Que se taisent les « tambours de la guerre »

Par  Gabrielle Lefèvre

Les chiffres les plus récents du SIPRI: démonstration de la folie humaine.

« Les tambours de la guerre battent en Europe », lit-on sur le site du CADTM. (1) Un beau titre qui résume bien l'absurdité de la situation politique actuelle : contrairement à ce que veulent faire croire nombre de nos dirigeants, il semble bien que la majorité de la population ne souhaite pas de guerre.

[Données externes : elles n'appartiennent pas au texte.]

(** ** What the tables show *)

(** [init_gdt_desc] keeps the low half of the flags byte: 0xCF becomes 0xF, where
    the flags are in the high half, 0xC. *)
Lemma flags_low_half : other (gdt_desc 0 4294967295 154 207) = 15 /\ Z.shiftr 207 4 = 12.
Proof. done. Qed.

(** The limit that is loaded is the size of the table, one more than the offset of
    its last byte: the processor would accept one byte of a seventh descriptor. *)
Lemma gdt_limit_one_more a p : exists t, gdt_install a p boot_tables = Ok tt t /\ gdt_limit t = 8 * Z.of_nat (length (GDT_ENTRIES t)).
Proof. eexists. split; [cbv -[gdt_desc]; reflexivity|done]. Qed.

(** The table has 255 gates: vector 255 has none. *)
Lemma no_gate_255 isr irq sc sy un s t : length (IDT_ENTRIES s) = 255%nat ->
  idt_install isr irq sc sy un s = Ok tt t -> IDT_ENTRIES t !! 255%nat = None.
Proof.
  intros Hl Ht. rewrite idt_install_gates in Ht.
  destruct (init_gates_ok (all_gates isr irq sc sy un) s) as (t1 & H1 & (_ & _ & _ & H4) & _); [rewrite Hl; apply all_gates_in|].
  rewrite (bind_ok _ _ _ _ _ H1) in Ht. injection Ht as <-. cbn. apply lookup_ge_None_2. lia.
Qed.
(** * Debate Arena API: the join workflow and the leaderboard aggregation

    A shallow embedding of [src/index.js]: the handler of
    [POST /debates/:id/join] and the handler of [GET /leaderboard], over an
    explicit model of the three MongoDB collections the handlers use.

    - The [debates] collection is a finite map from [_id] to document
      (MongoDB enforces uniqueness of [_id]).
    - The [joinedDebate] and [leaderboard] collections carry no unique index
      in the source, so they are lists of documents in insertion order;
      [findOne]/[updateOne] act on the first matching document.
    - An [await]ed store operation is one synchronous state transformer;
      the store itself never fails in this model, so the only way into a
      [catch] block is an exception thrown by the handler's own code. *)

From Stdlib Require Import ZArith Ascii Lia.
From stdpp Require Import gmap strings list sorting fin_maps fin_sets.

Local Open Scope string_scope.
Local Open Scope list_scope.
Local Open Scope stdpp_scope.
Local Open Scope Z_scope.

(** ** JavaScript values *)

Module JS.

(** The values a field of a parsed JSON body can hold, as far as the handlers
    distinguish them.  [JUndefined] is a missing property.  Numbers are
    represented by integers: the falsy numbers of a JSON body are [0] and
    [-0], both [JNum 0] here.  Participant names that are arrays or objects
    are outside this model (MongoDB reads an object operand of [$pull] as a
    query, not as a value). *)
Inductive jsval : Type :=
  | JUndefined
  | JNull
  | JBool (b : bool)
  | JNum (n : Z)
  | JStr (s : string).

#[export] Instance jsval_eq_dec : EqDecision jsval.
Proof. solve_decision. Defined.

(** [ToBoolean]: what [!v] negates. *)
Definition truthy (v : jsval) : bool :=
  match v with
  | JUndefined | JNull => false
  | JBool b => b
  | JNum n => negb (n =? 0)
  | JStr s => negb (String.eqb s "")
  end.

(** [arr.includes(v)] compares with SameValueZero, which on the values of
    this model is equality. *)
Definition includes (arr : list jsval) (v : jsval) : bool :=
  bool_decide (v ∈ arr).

(** [String.prototype.toLowerCase] on the ASCII letters. *)
Definition lower_ascii (c : ascii) : ascii :=
  let n := N_of_ascii c in
  if ((65 <=? n) && (n <=? 90))%N then ascii_of_N (n + 32) else c.

Fixpoint toLowerCase (s : string) : string :=
  match s with
  | EmptyString => EmptyString
  | String c s' => String (lower_ascii c) (toLowerCase s')
  end.

(** A value of [req.query]: absent, a string, or the array or object the
    query-string parser builds for repeated or bracketed keys. *)
Inductive qval : Type :=
  | QAbsent
  | QStr (s : string)
  | QCompound.

#[export] Instance qval_eq_dec : EqDecision qval.
Proof. solve_decision. Defined.

End JS.
Export JS.

(** ** ObjectId *)

(** A MongoDB [ObjectId] is 12 bytes, held here as the number they spell. *)
Definition ObjectId : Type := N.

Definition hex_digit (c : ascii) : option N :=
  let n := N_of_ascii c in
  if ((48 <=? n) && (n <=? 57))%N then Some (n - 48)%N
  else if ((65 <=? n) && (n <=? 70))%N then Some (n - 55)%N
  else if ((97 <=? n) && (n <=? 102))%N then Some (n - 87)%N
  else None.

Fixpoint parse_hex (acc : N) (s : string) : option N :=
  match s with
  | EmptyString => Some acc
  | String c s' =>
      match hex_digit c with
      | Some d => parse_hex (16 * acc + d)%N s'
      | None => None
      end
  end.

(** [new ObjectId(id)] for a string [id]: a string of 24 hexadecimal digits
    gives the identifier, upper and lower case alike; [None] is the
    [BSONError] the constructor throws on any other string.  (Releases of
    the driver before bson 6 also took a string of 12 characters for the 12
    bytes; that form is not modelled.) *)
Definition new_ObjectId (id : string) : option ObjectId :=
  if decide (String.length id = 24%nat) then parse_hex 0%N id else None.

Elle se préoccupe bien plus de sa survie économique et sociale dans une Europe apaisée et qui permet le développement économique « durable ». Bref, les Européens pensent à leur avenir et surtout à celui de leurs enfants et voient avec méfiance les rodomontades guerrières des représentants et dirigeants politiques préparant avec une étrange frénésie les conditions d'une véritable guerre - avec armes de destruction massive - contre la Russie. Des millions de citoyens ne comprennent pas que les mêmes dirigeants ferment les yeux et n'interviennent pas efficacement contre le gouvernement israélien et son armée qui pratiquent une extermination de masse à Gaza à l'encontre du peuple palestinien. Une politique des deux poids deux mesures qui risque de déboucher sur un troisième conflit mondial avec l'Iran comme centre.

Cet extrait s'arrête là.